Back in in 1947, Michael Gilbert, one of the founding members of the Crime Writers Association, published Close Quarters, in which a canon falls to his death from the cathedral gallery.

This was followed in 1973 by The Theft of Magna Carta, classic crime writer John Creasey’s tale of a daring and deadly attempted robbery from Salisbury Cathedral.

Now joining this illustrious list of authors is bestselling writer Jane Shemilt, who this week publishes her fifth novel, The Patient. It’s the sort of compulsive psychological thriller that might make you think twice about your walk home.

‘There were few streetlights along this path, the floodlit cathedral behind the trees cast shadows on the gravel,’ reads the opening page.

‘A woman had been murdered here at night a hundred years ago; on cloudy nights like this one, walking here felt dangerous.’

Shemilt herself knows her location well, having lived in the Cathedral Close as a child, and with her parents residing there for the best part of sixty years. When I caught up with her to discuss her latest novel, she explained how writing the book during Covid, she couldn’t return to visit the settings, but had to do so from memory.

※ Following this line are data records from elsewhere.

Lemma header_set_ne (k k' v : string) (c : Config) :
  k ≠ k' -> headers (set_header k v c) !! k' = headers c !! k'.
Proof. intros. by apply lookup_insert_ne. Qed.

Lemma retry_set_header (k v : string) (c : Config) :
  _retry (set_header k v c) = _retry c.
Proof. reflexivity. Qed.

Lemma set_header_idem (k v : string) (c : Config) :
  set_header k v (set_header k v c) = set_header k v c.
Proof. unfold set_header. simpl. by rewrite insert_insert_eq. Qed.

(** The two headers of the interceptor, each in terms of its own key. *)
Lemma request_interceptor_Authorization (ls : gmap string string) (config : Config) :
  headers (request_interceptor ls config) !! "Authorization" =
  match JS.strip_quotes <$> ls !! "access_token" with
  | Some t =>
      if JS.truthy t && negb (String.eqb t "undefined")
      then Some (Bearer t)
      else headers config !! "Authorization"
  | None => headers config !! "Authorization"
  end.
Proof.
  unfold request_interceptor, Storage.getItem.
  destruct (JS.strip_quotes <$> ls !! "active_org_id") as [o|];
    [destruct (JS.truthy o)|];
    rewrite ?header_set_ne by done;
    destruct (JS.strip_quotes <$> ls !! "access_token") as [t|]; try done;
    destruct (JS.truthy t && negb (String.eqb t "undefined")); try done;
    apply header_set_eq.
Qed.

Lemma request_interceptor_X_Org_ID (ls : gmap string string) (config : Config) :
  headers (request_interceptor ls config) !! "X-Org-ID" =
  match JS.strip_quotes <$> ls !! "active_org_id" with
  | Some o => if JS.truthy o then Some o else headers config !! "X-Org-ID"
  | None => headers config !! "X-Org-ID"
  end.
Proof.
  unfold request_interceptor, Storage.getItem.
  destruct (JS.strip_quotes <$> ls !! "active_org_id") as [o|];
    [destruct (JS.truthy o)|];
    rewrite ?header_set_eq; try done;
    destruct (JS.strip_quotes <$> ls !! "access_token") as [t|]; try done;
    destruct (JS.truthy t && negb (String.eqb t "undefined")); try done;
    by rewrite header_set_ne.
Qed.

(** C5: with the stored access token absent, empty or the literal
    [undefined], the request interceptor leaves the [Authorization] entry of
    the outgoing request as it found it: it attaches no such header. *)
Theorem no_Authorization_without_token (ls : gmap string string) (config : Config) :
  Storage.getItem "access_token" ls = None
  ∨ Storage.getItem "access_token" ls = Some EmptyString
  ∨ Storage.getItem "access_token" ls = Some "undefined" ->
  headers (request_interceptor ls config) !! "Authorization"
  = headers config !! "Authorization".
Proof.
  unfold Storage.getItem. intros H.
  rewrite request_interceptor_Authorization.
  destruct H as [-> | [-> | ->]]; reflexivity.
Qed.

Lemma no_Authorization_without_token_witness :
  headers (request_interceptor {[ "access_token" := "undefined" ]} (mkConfig false ∅))
    !! "Authorization" = None.
Proof.
  rewrite (no_Authorization_without_token {[ "access_token" := "undefined" ]}
             (mkConfig false ∅)).
  - reflexivity.
  - right; right. vm_compute. reflexivity.
Defined.

(** C6, as the code has it: a stored access token whose stripped form is
    neither empty nor [undefined] gives the header [Bearer] followed by the
    stored value less one leading and one trailing quote; a stored
    organization id whose stripped form is not empty gives [X-Org-ID] equal to
    that form, which is the id itself as the pages store it; and after a
    login the header carries the very token that was received, provided the
    token holds no character that [JSON.stringify] escapes. *)
Theorem request_interceptor_attaches (ls : gmap string string) (config : Config) :
  (∀ raw, Storage.getItem "access_token" ls = Some raw ->
     JS.strip_quotes raw ≠ EmptyString -> JS.strip_quotes raw ≠ "undefined" ->
     headers (request_interceptor ls config) !! "Authorization"
     = Some (Bearer (JS.strip_quotes raw)))
  ∧ (∀ raw, Storage.getItem "active_org_id" ls = Some raw ->
     JS.strip_quotes raw ≠ EmptyString ->
     headers (request_interceptor ls config) !! "X-Org-ID"
     = Some (JS.strip_quotes raw))
  ∧ (∀ orgId, orgId ≠ EmptyString -> unquoted orgId = true ->
     headers (request_interceptor (Pages.switchOrg orgId ls) config) !! "X-Org-ID"
     = Some orgId)
  ∧ (∀ access_token refresh_token,
     JS.json_plain access_token = true ->
     access_token ≠ EmptyString -> access_token ≠ "undefined" ->
     headers (request_interceptor (login_store access_token refresh_token ls) config)
       !! "Authorization" = Some (Bearer access_token)).
Proof.
  repeat split.
  - unfold Storage.getItem. intros raw Hraw Hne Hund.
    rewrite request_interceptor_Authorization, Hraw. simpl.
    apply truthy_true in Hne. apply String.eqb_neq in Hund.
    by rewrite Hne, Hund.
  - unfold Storage.getItem. intros raw Hraw Hne.
    rewrite request_interceptor_X_Org_ID, Hraw. simpl.
    apply truthy_true in Hne. by rewrite Hne.
  - intros orgId Hne Hq. apply String.eqb_eq in Hq.
    rewrite request_interceptor_X_Org_ID.
    unfold Pages.switchOrg, Storage.setItem. rewrite lookup_insert_eq. simpl.
    rewrite Hq. apply truthy_true in Hne. by rewrite Hne.
  - intros tok ref Hplain Hne Hund.
    rewrite request_interceptor_Authorization.
    unfold login_store, Storage.setItem.
    rewrite lookup_insert_ne by done. rewrite lookup_insert_eq.
    cbn -[JS.strip_quotes JS.JSON_stringify String.eqb].
    rewrite (strip_quotes_stringify tok Hplain).
    apply truthy_true in Hne. apply String.eqb_neq in Hund.
    by rewrite Hne, Hund.
Qed.
(** * go-getresponse: the request/response translation layer

    A shallow embedding of the two GetResponse clients of the repository:
    the client built on a [BaseClient] ([client.go] with [http.go]) and the
    client built directly on [net/http] (whose [roundTrip] and
    [checkGetResponseError] do the work), with the part of Go's
    [encoding/json], [net/url] and [net/http] that decides what they return.

    Go [string] and [[]byte] values are sequences of bytes: both are [string]
    here, whose characters are 8-bit.  Go [int] is [Z]; the only place where
    its width matters is the decoding of a JSON number into an [int] field,
    which takes the 64 bits of the usual platforms.  A method returns, in
    front of its results, the requests that it handed to the HTTP client.
    The call context, with its cancellation and deadline, is left out. *)

From stdpp Require Import base strings gmap list sorting.
From Stdlib Require Import ZArith String Ascii DecimalString Lia.

Set Warnings "-register-all".

Open Scope string_scope.
Open Scope Z_scope.

(** ** Bytes *)

Definition code (c : ascii) : Z := Z.of_N (N_of_ascii c).
Definition chr (z : Z) : ascii := ascii_of_N (Z.to_N z).

(** The double quote, written by its code. *)
Definition dq : ascii := "034"%char.

(** [quoted s] is [s] between double quotes. *)
Definition quoted (s : string) : string := String dq (s +:+ String dq "").

Definition between (lo hi : Z) (c : ascii) : bool := (lo <=? code c) && (code c <=? hi).
Definition is_digit (c : ascii) : bool := between 48 57 c.
Definition is_digit19 (c : ascii) : bool := between 49 57 c.
Definition is_upper (c : ascii) : bool := between 65 90 c.
Definition is_lower (c : ascii) : bool := between 97 122 c.
Definition is_hex (c : ascii) : bool :=
  is_digit c || between 97 102 c || between 65 70 c.

Definition to_lower (c : ascii) : ascii := if is_upper c then chr (code c + 32) else c.
Definition to_upper (c : ascii) : ascii := if is_lower c then chr (code c - 32) else c.

Fixpoint map_string (f : ascii -> ascii) (s : string) : string :=
  match s with
  | EmptyString => EmptyString
  | String c r => String (f c) (map_string f r)
  end.

Fixpoint all_chars (p : ascii -> bool) (s : string) : bool :=
  match s with
  | EmptyString => true
  | String c r => p c && all_chars p r
  end.

Definition hex_val (c : ascii) : Z :=
  if is_digit c then code c - 48
  else if between 97 102 c then code c - 87
  else code c - 55.

Definition hex_digit (n : Z) : ascii :=
  if n <? 10 then chr (48 + n) else chr (55 + n).

Fixpoint drop_string (n : nat) (s : string) : string :=
  match n, s with
  | S n', String _ r => drop_string n' r
  | _, _ => s
  end.

Fixpoint take_string (n : nat) (s : string) : string :=
  match n, s with
  | S n', String c r => String c (take_string n' r)
  | _, _ => ""
  end.

(** ** unicode/utf8 and unicode/utf16 *)

Module UTF8.

Definition RuneError : Z := 65533.

Definition cont (c : ascii) : bool := between 128 191 c.

(** The number of bytes of the well-formed encoding that starts [s], and
    [O] when [s] starts with none ([DecodeRune] then yields [RuneError]
    with width one). *)
Definition valid_size (s : string) : nat :=
  match s with
  | String b0 (String b1 r) =>
    if between 194 223 b0 then (if cont b1 then 2%nat else O)
    else
      let second :=
        if Ascii.eqb b0 (chr 224) then between 160 191 b1
        else if Ascii.eqb b0 (chr 237) then between 128 159 b1
        else if Ascii.eqb b0 (chr 240) then between 144 191 b1
        else if Ascii.eqb b0 (chr 244) then between 128 143 b1
        else cont b1 in
      if between 224 239 b0 then
        match r with
        | String b2 _ => if second && cont b2 then 3%nat else O
        | _ => O
        end
      else if between 240 244 b0 then
        match r with
        | String b2 (String b3 _) => if second && cont b2 && cont b3 then 4%nat else O
        | _ => O
        end
      else O
  | _ => O
  end.

Definition tail6 (r : Z) (k : Z) : ascii := chr (Z.lor 128 (Z.land (Z.shiftr r k) 63)).

Definition EncodeRune (r : Z) : string :=
  if (0 <=? r) && (r <? 128) then String (chr r) ""
  else if (0 <=? r) && (r <? 2048) then
    String (chr (Z.lor 192 (Z.shiftr r 6))) (String (tail6 r 0) "")
  else if (r <? 0) || (1114111 <? r) || ((55296 <=? r) && (r <=? 57343)) then
    String (chr 239) (String (chr 191) (String (chr 189) ""))
  else if r <? 65536 then
    String (chr (Z.lor 224 (Z.shiftr r 12))) (String (tail6 r 6) (String (tail6 r 0) ""))
  else
    String (chr (Z.lor 240 (Z.shiftr r 18)))
      (String (tail6 r 12) (String (tail6 r 6) (String (tail6 r 0) ""))).

Definition IsSurrogate (r : Z) : bool := (55296 <=? r) && (r <? 57344).

(** [utf16.DecodeRune]. *)
Definition DecodeSurrogates (r1 r2 : Z) : Z :=
  if (55296 <=? r1) && (r1 <? 56320) && (56320 <=? r2) && (r2 <? 57344)
  then Z.lor (Z.shiftl (r1 - 55296) 10) (r2 - 56320) + 65536
  else RuneError.

End UTF8.

(** A Go slice is nil or holds elements; an empty slice need not be nil. *)
Inductive slice (A : Type) : Type :=
| nil_slice
| Slice (elems : list A).
Arguments nil_slice {A}.
Arguments Slice {A} elems.

Definition len {A : Type} (s : slice A) : nat :=
  match s with
  | nil_slice => O
  | Slice l => List.length l
  end.

(** ** encoding/json *)

Module JSON.

Inductive value : Type :=
| Null
| Bool (b : bool)
| Number (lit : string)
| Str (s : string)
| Array (vs : list value)
| Object (ms : list (string * value)).

(** [SyntaxError] holds the offending byte ([None] at the end of the input)
    and the scanner's context; [UnmarshalTypeError] the JSON value, the Go
    type it did not fit and, inside a struct, the struct and the field. *)
Inductive error : Type :=
| SyntaxError (c : option ascii) (context : string)
| UnmarshalTypeError (Value : string) (GoType : string) (Struct : string)
    (Field : string).

Definition maxNestingDepth : Z := 10000.

(** The scanner's parse stack; each entry holds what its container has
    collected so far. *)
Inductive parseState : Type :=
| parseObjectKey (ms : list (string * value))
| parseObjectValue (ms : list (string * value)) (k : string)
| parseArrayValue (vs : list value).
Ltac preserves_auto := repeat (preserves_step; auto).
(** ** Facts about the in-memory storage *)

Section InMemoryFacts.
Context `{!Externals}.

Lemma im_get_trial_slot s trial_id sid n st t :
  im_slot s trial_id sid n st t ->
  InMemory._get_trial trial_id s = (Ok t, s).
Proof.
  intros (Hid & Hst & Ht).
  unfold InMemory._get_trial, InMemory._check_trial_id, InMemory.id_entry,
    InMemory.study_at.
  mrun. reflexivity.
Qed.

Lemma im_get_trial_inv s trial_id t s' :
  InMemory._get_trial trial_id s = (Ok t, s') ->
  s' = s ∧ ∃ sid n st, im_slot s trial_id sid n st t.
Proof.
  unfold InMemory._get_trial, InMemory._check_trial_id, InMemory.id_entry,
    InMemory.study_at, im_slot.
  destruct (InMemory.trial_id_to_study_id_and_number s !! trial_id)
    as [[sid n]|] eqn:Hid; [|mrun; discriminate].
  destruct (InMemory.studies s !! sid) as [st|] eqn:Hst; [|mrun; discriminate].
  destruct (InMemory.trials st !! n) as [t0|] eqn:Ht; [|mrun; discriminate].
  mrun. intros [= <- <-]. split; [reflexivity|]. exists sid, n, st. auto.
Qed.

Lemma im_get_trial_state s trial_id r s' :
  InMemory._get_trial trial_id s = (r, s') -> s' = s.
Proof.
  unfold InMemory._get_trial, InMemory._check_trial_id, InMemory.id_entry,
    InMemory.study_at.
  destruct (InMemory.trial_id_to_study_id_and_number s !! trial_id)
    as [[sid n]|] eqn:Hid; [|mrun; congruence].
  destruct (InMemory.studies s !! sid) as [st|] eqn:Hst; [|mrun; congruence].
  destruct (InMemory.trials st !! n) as [t0|] eqn:Ht; mrun; congruence.
Qed.

Lemma im_set_trial_slot s trial_id sid n st t t' :
  im_slot s trial_id sid n st t ->
  InMemory._set_trial trial_id t' s = (Ok tt, im_store s sid n st t').
Proof.
  intros (Hid & Hst & Ht).
  unfold InMemory._set_trial, InMemory.id_entry, InMemory.study_at,
    InMemory.put_study.
  mrun.
  destruct (decide (n < length (InMemory.trials st))%nat) as [_|Hn].
  - reflexivity.
  - exfalso. apply Hn. eapply lookup_lt_Some; eauto.
Qed.
Lemma list_product_scaled (a p : Z) (l : list Z) :
  p <> 0 ->
  list_product (map (fun x => (a * x) mod p) l) mod p
  = (a ^ Z.of_nat (List.length l) * list_product l) mod p.
Proof.
  intros Hp. induction l as [| x l IH].
  - reflexivity.
  - cbn [map list_product fold_right List.length].
    fold (list_product (map (fun x => (a * x) mod p) l)).
    fold (list_product l).
    rewrite Nat2Z.inj_succ, Z.pow_succ_r by lia.
    rewrite Z.mul_mod_idemp_l by exact Hp.
    rewrite <- Z.mul_mod_idemp_r by exact Hp.
    rewrite IH.
    rewrite Z.mul_mod_idemp_r by exact Hp.
    f_equal. ring.
Qed.

Lemma list_product_coprime (p : Z) (l : list Z) :
  Forall (fun x => Z.coprime x p) l -> Z.coprime (list_product l) p.
Proof.
  induction 1 as [| x l Hx _ IH]; simpl.
  - apply Z.coprime_1_l.
  - apply Z.coprime_mul_l; assumption.
Qed.

Section Fermat.
Variables p a : Z.
Hypothesis p_prime : Z.prime p.
Hypothesis a_unit : ~ (p | a).

Lemma prime_modulus_ge_2 : 2 <= p.
Proof. exact (Z.prime_ge_2 p p_prime). Qed.

Lemma unit_mul_nonzero (x : Z) : 1 <= x < p -> (a * x) mod p <> 0.
Proof.
  pose proof prime_modulus_ge_2 as Hp2.
  intros Hx Hz. apply Z.mod_divide in Hz; [| lia].
  apply Z.divide_prime_mul in Hz; [| exact p_prime].
  destruct Hz as [Hz | Hz]; [contradiction |].
  apply Z.divide_pos_le in Hz; lia.
Qed.

Lemma unit_mul_injective (x y : Z) :
  1 <= x < p -> 1 <= y < p -> (a * x) mod p = (a * y) mod p -> x = y.
Proof.
  pose proof prime_modulus_ge_2 as Hp2.
  intros Hx Hy Heq.
  apply Z.cong_iff_0 in Heq.
  apply Z.mod_divide in Heq; [| lia].
  replace (a * x - a * y) with (a * (x - y)) in Heq by ring.
  apply Z.divide_prime_mul in Heq; [| exact p_prime].
  destruct Heq as [Hdiv | Hdiv]; [contradiction |].
  destruct (Z.eq_dec x y) as [| Hne]; [assumption | exfalso].
  apply Z.absle_divide in Hdiv; lia.
Qed.

Lemma unit_mul_permutes :
  Permutation (map (fun x => (a * x) mod p) (residues p)) (residues p).
Proof.
  pose proof prime_modulus_ge_2 as Hp2.
  apply Permutation_map_same_l.
  - apply NoDup_map_NoDup_ForallPairs; [| apply residues_NoDup].
    intros x y Hx Hy. apply residues_In in Hx, Hy.
    now apply unit_mul_injective.
  - intros y Hy. apply in_map_iff in Hy. destruct Hy as (x & <- & Hx).
    apply residues_In in Hx. apply residues_In.
    pose proof (Z.mod_pos_bound (a * x) p ltac:(lia)).
    pose proof (unit_mul_nonzero x Hx). lia.
Qed.

Theorem fermat_little : a ^ (p - 1) mod p = 1.
Proof.
  pose proof prime_modulus_ge_2 as Hp2.
  pose proof (list_product_scaled a p (residues p) ltac:(lia)) as Hscaled.
  rewrite (list_product_perm _ _ unit_mul_permutes) in Hscaled.
  rewrite residues_length in Hscaled by lia.
  assert (Hcop : Z.coprime (list_product (residues p)) p).
  { apply list_product_coprime, Forall_forall. intros x Hx.
    apply residues_In in Hx. symmetry.
    now apply Z.coprime_prime_small. }
  assert (Hzero : ((a ^ (p - 1) - 1) * list_product (residues p)) mod p = 0).
  { apply Z.cong_iff_0 with (b := 0) (a := _).
    rewrite Z.mul_sub_distr_r, Z.mul_1_l.
    rewrite Z.sub_0_r. apply Z.cong_iff_0. now rewrite <- Hscaled. }
  apply Z.cong_mul_cancel_r_coprime in Hzero; [| lia | exact Hcop].
  apply Z.cong_iff_0 in Hzero.
  rewrite Hzero. apply Z.mod_small. lia.
Qed.
End Fermat.

(** ** The arithmetic behind the RSA round trip *)

Lemma coprime_divide_mul (a b c : Z) :
  Z.coprime a b -> (a | c) -> (b | c) -> (a * b | c).
Proof.
  intros Hcop [k Hk] Hb. subst c.
  assert (Hbk : (b | k)).
  { apply Z.gauss with a; [now rewrite Z.mul_comm |].
    rewrite Z.gcd_comm. exact Hcop. }
  destruct Hbk as [j Hj]. exists j. subst k. ring.
Qed.

Lemma distinct_primes_coprime (p q : Z) :
  Z.prime p -> Z.prime q -> p <> q -> Z.coprime p q.
Proof.
  intros Hp Hq Hne. apply Z.coprime_prime_l; [exact Hp |].
  intros Hdiv. apply Z.divide_prime_prime in Hdiv; auto.
Qed.




(** ** Products of moduli *)

Lemma list_product_cons (m : Z) (l : list Z) :
  list_product (m :: l) = m * list_product l.
Proof. reflexivity. Qed.

Lemma fold_left_mul (l : list Z) (acc : Z) :
  fold_left Z.mul l acc = acc * list_product l.
Proof.
  revert acc. induction l as [| m l IH]; intros acc; cbn [fold_left].
  - unfold list_product. cbn [fold_right]. ring.
  - rewrite IH, list_product_cons. ring.
Qed.

Lemma moduli_product_eq (moduli : list Z) :
  moduli_product moduli = list_product moduli.
Proof. unfold moduli_product. rewrite fold_left_mul. ring. Qed.

Lemma list_product_app (l1 l2 : list Z) :
  list_product (l1 ++ l2) = list_product l1 * list_product l2.
Proof.
  induction l1 as [| m l1 IH]; cbn [app].
  - unfold list_product at 2. cbn [fold_right]. ring.
  - rewrite !list_product_cons, IH. ring.
Qed.

Lemma list_product_pos (l : list Z) :
  Forall (fun m => 0 < m) l -> 0 < list_product l.
Proof.
  induction 1 as [| m l Hm _ IH]; [reflexivity |].
  rewrite list_product_cons. nia.
Qed.

Lemma list_product_In_divide (x : Z) (l : list Z) :
  In x l -> (x | list_product l).
Proof.
  intros Hin. apply in_split in Hin. destruct Hin as (l1 & l2 & ->).
  rewrite list_product_app, list_product_cons.
  exists (list_product l1 * list_product l2). ring.
Qed.

(** ** Pairwise coprime moduli *)

Lemma pairwise_coprime_split (pre post : list Z) (m : Z) :
  pairwise_coprime (pre ++ m :: post) ->
  Forall (fun x => Z.coprime x m) (pre ++ post).
Proof.
  unfold pairwise_coprime. induction pre as [| a pre IH]; simpl; intros Hpw.
  - inversion Hpw as [| ? ? Hhead _]; subst.
    eapply Forall_impl; [| exact Hhead].
    intros x Hx. unfold Z.coprime. now rewrite Z.gcd_comm.
  - inversion Hpw as [| ? ? Hhead Htail]; subst.
    constructor.
    + apply Forall_elt in Hhead. exact Hhead.
    + apply IH. exact Htail.
Qed.

(** Dividing the product by one modulus leaves the product of the others,
    which is coprime with that modulus. *)
Lemma crt_cofactor (pre post : list Z) (m : Z) :
  0 < m -> pairwise_coprime (pre ++ m :: post) ->
  list_product (pre ++ m :: post) / m = list_product (pre ++ post) /\
  Z.gcd (list_product (pre ++ m :: post) / m) m = 1.
Proof.
  intros Hm Hpw.
  assert (Hdiv : list_product (pre ++ m :: post) / m = list_product (pre ++ post)).
  { rewrite !list_product_app, list_product_cons.
    replace (list_product pre * (m * list_product post))
      with (list_product pre * list_product post * m) by ring.
    apply Z.div_mul. lia. }
  split; [exact Hdiv |]. rewrite Hdiv.
  apply list_product_coprime. now apply pairwise_coprime_split.
Qed.

Lemma pairwise_coprime_product_divides (moduli : list Z) (c : Z) :
  pairwise_coprime moduli -> Forall (fun m => (m | c)) moduli ->
  (list_product moduli | c).
Proof.
  unfold pairwise_coprime.
  induction 1 as [| m l Hhead _ IH]; intros Hall.
  - apply Z.divide_1_l.
  - inversion Hall as [| ? ? Hm Hrest]; subst.
    rewrite list_product_cons. apply coprime_divide_mul.
    + symmetry. apply list_product_coprime.
      eapply Forall_impl; [| exact Hhead].
      intros x Hx. unfold Z.coprime. now rewrite Z.gcd_comm.
    + exact Hm.
    + apply IH. exact Hrest.
Qed.

(** ** The search for the public exponent *)

(** Whatever the loop returns is coprime with [phi] and was reached from
    the seed in steps of two. *)
Lemma choose_e_sound (fuel : nat) :
  forall e0 phi e,
    0 < phi -> choose_e fuel e0 phi = Ok e ->
    Z.gcd e phi = 1 /\ exists j : nat, e = e0 + 2 * Z.of_nat j.
Proof.
  induction fuel as [| fuel IH]; intros e0 phi e Hphi Hrun;
    cbn [choose_e] in Hrun; rewrite gcd_pos in Hrun by exact Hphi;
    cbn [bind] in Hrun;
    destruct (Z.eqb_spec (Z.gcd e0 phi) 1) as [Hg | Hg]; cbn [negb] in Hrun;
    try discriminate.
  - injection Hrun as <-. split; [exact Hg |]. exists 0%nat. lia.
  - injection Hrun as <-. split; [exact Hg |]. exists 0%nat. lia.
  - apply IH in Hrun; [| exact Hphi].
    destruct Hrun as [Hcop [j Hj]]. split; [exact Hcop |].
    exists (S j). lia.
Qed.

She clearly had plenty to choose from: together with a friend who lived in the North Canonry, she recalled navigating her way back across the river after late night outs without a key to the cathedral gate.

Shemilt’s novel focuses on a relationship between a doctor and patient that puts both their lives at risk, and uses her knowledge of her locations to atmospheric effect.

The top of The Close at night, towards De Vaux Place, was somewhere she remembers being warned to steer clear of when growing up.

Elsewhere she draws on another childhood memory, of a child being swept into the water by the Old Mill at Harnham (Shemilt can’t remember if this was an actual event, or a terrifying warning from her parents when feeding the ducks).

Growing up in the Cathedral Close must have been an unusual experience. Shemilt described the privilege of living there, but also the disconnect from the outside world: a place that could easily feel claustrophobic once the outside gate was closed.

She talked too, of the ‘vast stone cliff’ of the cathedral itself: how she’d stand underneath, looking up with the feeling of fear that it might fall on top of her – feelings of fear that she now transfers onto her many readers instead.